駿河 は仕事で、昼頃には合流出来るらしい。
別に、居なくても良いんだが。
「ぁ、あの、それ、ぜんぶ、買っちゃう・・・ですか?」
「ああ。美月が興味持った本は全部な」
「ぅ・・・ご、ごめんなさぃ・・・」
取り敢えず本屋に来て、美月が手に取ろうとして躊躇 って、何故か結局やめた本を片っ端から俺と時任で拾っていった。
絵本や図鑑、クイズの本・・・まだ20冊程度だ。
駿河が昨夜注文した美月専用本棚を埋めるにはまだまだ足りない。
「美月、自分が悪くない時は謝るな。じゃあ、今回はこれだけにして、また次来た時に新しいの買おうな」
「は、はいっ」
申し訳なさそうに俯いていた美月だったが、レジで会計を済ませ、店員が紙袋に丁寧に本を詰めるのを見て、キラキラの笑顔だったのはマジで写真に撮りたかった。

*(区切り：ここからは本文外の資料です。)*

Lemma window_length l n t c : length (window l n t c) = c.
Proof. unfold window. by autorewrite with kllm_simpl. Qed.

Lemma window_lookup l n t c k :
  (k < c)%nat -> window l n t c !! k = Some (l !!! Z.to_nat ((t + Z.of_nat k) mod n)).
Proof.
  intros. unfold window. rewrite list_lookup_fmap, lookup_seq_lt by lia. done.
Qed.

Lemma window_ext l l' n t t' c :
  (forall i, (i < c)%nat -> l !!! Z.to_nat ((t + Z.of_nat i) mod n) =
                      l' !!! Z.to_nat ((t' + Z.of_nat i) mod n)) ->
  window l n t c = window l' n t' c.
Proof.
  intros Hext. unfold window. apply list_fmap_ext.
  intros i y [-> Hi]%lookup_seq. apply Hext. lia.
Qed.

(** Two positions of the buffer that differ by less than its size differ. *)
Lemma ring_pos_inj n t (i j : Z) :
  0 < n -> 0 <= i < n -> 0 <= j < n -> (t + i) mod n = (t + j) mod n -> i = j.
Proof.
  intros Hn Hi Hj Heq.
  pose proof (Z.div_mod (t + i) n ltac:(lia)) as Ei.
  pose proof (Z.div_mod (t + j) n ltac:(lia)) as Ej.
  assert (i - j = n * ((t + i) / n - (t + j) / n)) by lia.
  assert ((t + i) / n - (t + j) / n = 0) by nia. lia.
Qed.

(** Only the position modulo the size matters. *)
Lemma window_mod l n t c : window l n (t mod n) c = window l n t c.
Proof.
  apply window_ext. intros i _. by rewrite Zplus_mod_idemp_l.
Qed.

(** Writing at the end of the window extends it by one entry. *)
Lemma window_push l n t c x :
  0 < n <= len l -> Z.of_nat c < n ->
  window (<[Z.to_nat ((t + Z.of_nat c) mod n) := x]> l) n t (S c) =
  window l n t c ++ [x].
Proof.
  intros Hn Hc. apply list_eq. intros i.
  assert (forall z, 0 <= z mod n < n) as Hb by (intros; apply Z.mod_pos_bound; lia).
  pose proof (Hb (t + Z.of_nat c)).
  destruct (Nat.lt_trichotomy i c) as [Hi|[->|Hi]].
  - rewrite lookup_app_l by (rewrite window_length; lia).
    rewrite !window_lookup by lia. f_equal.
    apply list_lookup_total_insert_ne. pose proof (Hb (t + Z.of_nat i)).
    intros Heq%Z2Nat.inj; [|lia..]. apply ring_pos_inj in Heq; lia.
  - rewrite window_lookup by lia.
    rewrite lookup_app_r by (rewrite window_length; lia).
    rewrite window_length, Nat.sub_diag. simpl. f_equal.
    apply list_lookup_total_insert_eq. lia.
  - rewrite !lookup_ge_None_2; [done|..];
      rewrite ?length_app, !window_length; simpl; lia.
Qed.

(** A write outside of the window leaves it alone. *)
Lemma window_insert_other l n t c k x :
  0 < n ->
  (forall i, (i < c)%nat -> Z.to_nat ((t + Z.of_nat i) mod n) <> k) ->
  window (<[k := x]> l) n t c = window l n t c.
Proof.
  intros Hn Hne. apply window_ext. intros i Hi.
  apply list_lookup_total_insert_ne. symmetry. by apply Hne.
Qed.

Lemma window_cons l n t c :
  window l n t (S c) = l !!! Z.to_nat (t mod n) :: window l n (t + 1) c.
Proof.
  apply list_eq. intros [|i].
  - rewrite window_lookup by lia. simpl. by rewrite Z.add_0_r.
  - change ((?x :: ?l) !! S i) with (l !! i). destruct (decide (i < c)%nat).
    + rewrite !window_lookup by lia. do 4 f_equal. lia.
    + rewrite !lookup_ge_None_2; [done|..]; rewrite !window_length; lia.
Qed.

Lemma window_take l n t c k :
  (k <= c)%nat -> take k (window l n t c) = window l n t k.
Proof.
  intros. unfold window. rewrite <- fmap_take, take_seq. do 2 f_equal. lia.
Qed.

Lemma window_drop l n t c k :
  drop k (window l n t c) = window l n (t + Z.of_nat k) (c - k).
Proof.
  apply list_eq. intros i. rewrite lookup_drop.
  destruct (decide (k + i < c)%nat).
  - rewrite !window_lookup by lia. do 4 f_equal. lia.
  - rewrite !lookup_ge_None_2; [done|..]; rewrite !window_length; lia.
Qed.

Lemma window_app l n t c k :
  window l n t (c + k) = window l n t c ++ window l n (t + Z.of_nat c) k.
Proof.
  rewrite <- (take_drop c (window l n t (c + k))).
  rewrite window_take, window_drop by lia. do 2 f_equal. lia.
Qed.

(** A window that does not wrap is a slice of the buffer. *)
Lemma window_slice l n t c :
  0 <= t -> t + Z.of_nat c <= n -> n <= len l ->
  take c (drop (Z.to_nat t) l) = window l n t c.
Proof.
  intros Ht Hc Hn. apply list_eq. intros i.
  destruct (decide (i < c)%nat).
  - rewrite lookup_take_lt, lookup_drop, window_lookup by lia.
    rewrite Z.mod_small by lia.
    replace (Z.to_nat (t + Z.of_nat i)) with (Z.to_nat t + i)%nat by lia.
    apply list_lookup_lookup_total_lt. lia.
  - rewrite !lookup_ge_None_2; [done|..].
    + rewrite window_length. lia.
    + rewrite length_take. lia.
Qed.

(** A window that wraps is the end of the buffer followed by its start. *)
Lemma window_slice_wrap l n t c :
  0 <= t < n -> n <= t + Z.of_nat c -> Z.of_nat c <= n -> n <= len l ->
  take (Z.to_nat (n - t)) (drop (Z.to_nat t) l)
    ++ take (c - Z.to_nat (n - t)) l
  = window l n t c.
Proof.
  intros Ht Hw Hc Hn.
  replace (window l n t c)
    with (window l n t (Z.to_nat (n - t) + (c - Z.to_nat (n - t)))) by (f_equal; lia).
  rewrite window_app. f_equal.
  - apply window_slice; lia.
  - replace (t + Z.of_nat (Z.to_nat (n - t))) with (0 + 1 * n) by lia.
    rewrite <- window_mod, Z_mod_plus_full, Z.mod_0_l by lia.
    by rewrite <- (window_slice l n 0) by lia.
Qed.

End windows.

時任が本を車に置きに行っている間、斜向かいの雑貨屋に入る。
食器やらインテリアやら、カラフルな商品がずらりと並び、それを見た美月のふわーっとした顔はすかさず携帯のカメラで撮った。
シャッター音に気付いた美月が、俺の方を見て小首を傾げる。
撮る。
「なんの、おと?」
「カメラで写真撮った。ほら」
正直に撮影した事実を報告した。
液晶に映る自分の姿に驚き、思わず画面にタッチしてしまう美月。
触れた辺りがアップになり、また驚く。
「ゎ、わっ、ごめんなさ・・・っ」
「いや、この場合、謝んのは俺の方だから」
勝手に写真を撮ってしまったのは悪かった。
だが画像は保存する。
「・・・ぁの、ぼく・・・」
美月が、何か言い辛そうに俯く。
・・・頼む、消せとか言わないでくれ。
「・・・ぼく、しゃしん、はじめて・・・」
そんな馬鹿な・・・。
こんなに可愛過ぎる美月を撮らずして一体何を撮る為のカメラなのか。
そうか、オカアサンはカメラを持っていなかったんだな。
「あー・・・あのな、美月、その・・・本当に初めての写真は、これじゃないんだ」
「え?」
変態だと罵られても構わない。
美月を初めて撮ったという事実だけで頑張れる気がする。
「昨夜、寝てるとこ撮ったんだ。勝手に・・・悪かった」
既に待ち受けに設定してある天使の寝顔。
美月に液晶画面を見せると、大きな目を更に大きくしていた。
「・・・これ、ぼく・・・ひとりで、ねてる・・・?」
「ああ。撮ってから俺も一緒に寝たんだ。・・・嫌だったか?」
勝手に写真を撮られる事と、一緒のベッドで眠る事。
どっちも嫌だと言われたとしても、この待ち受けがあるからきっと耐えられる。
「いやだった?なにが、ですか?」
「勝手に写真撮る事とか、同じベッドで眠る事とか」
なんならここで美月専用のベッドを買って帰ってもいい。
だから待ち受けだけは消せと言わないでくれ。
「なんにも、やじゃないです。よしとらさんと、いっしょにねてたのになって、おもったから。よしとらさんと、いっしょにねたの、ゆめじゃなかったのにって。・・・あの、ぼくも、よしとらさんのしゃしん、とりたいっ」
なんにもやじゃない。
やっぱり美月は天使だ。
感動しながら、カメラモードにした携帯を美月に渡す。
「ここ触ると撮れる」
「はい・・・よしとらさん、とっていい?」
「美月ならいいぞ」
「あっ、とれたっ!見てっ!かっこいいのっ!」
カッコいいって俺がか?
それともカメラの機能が?
どちらにしろ、嬉しそうにはしゃぐ美月が可愛くて、美月の為に高性能カメラ搭載の携帯をもう1台買って帰ろうと決めた。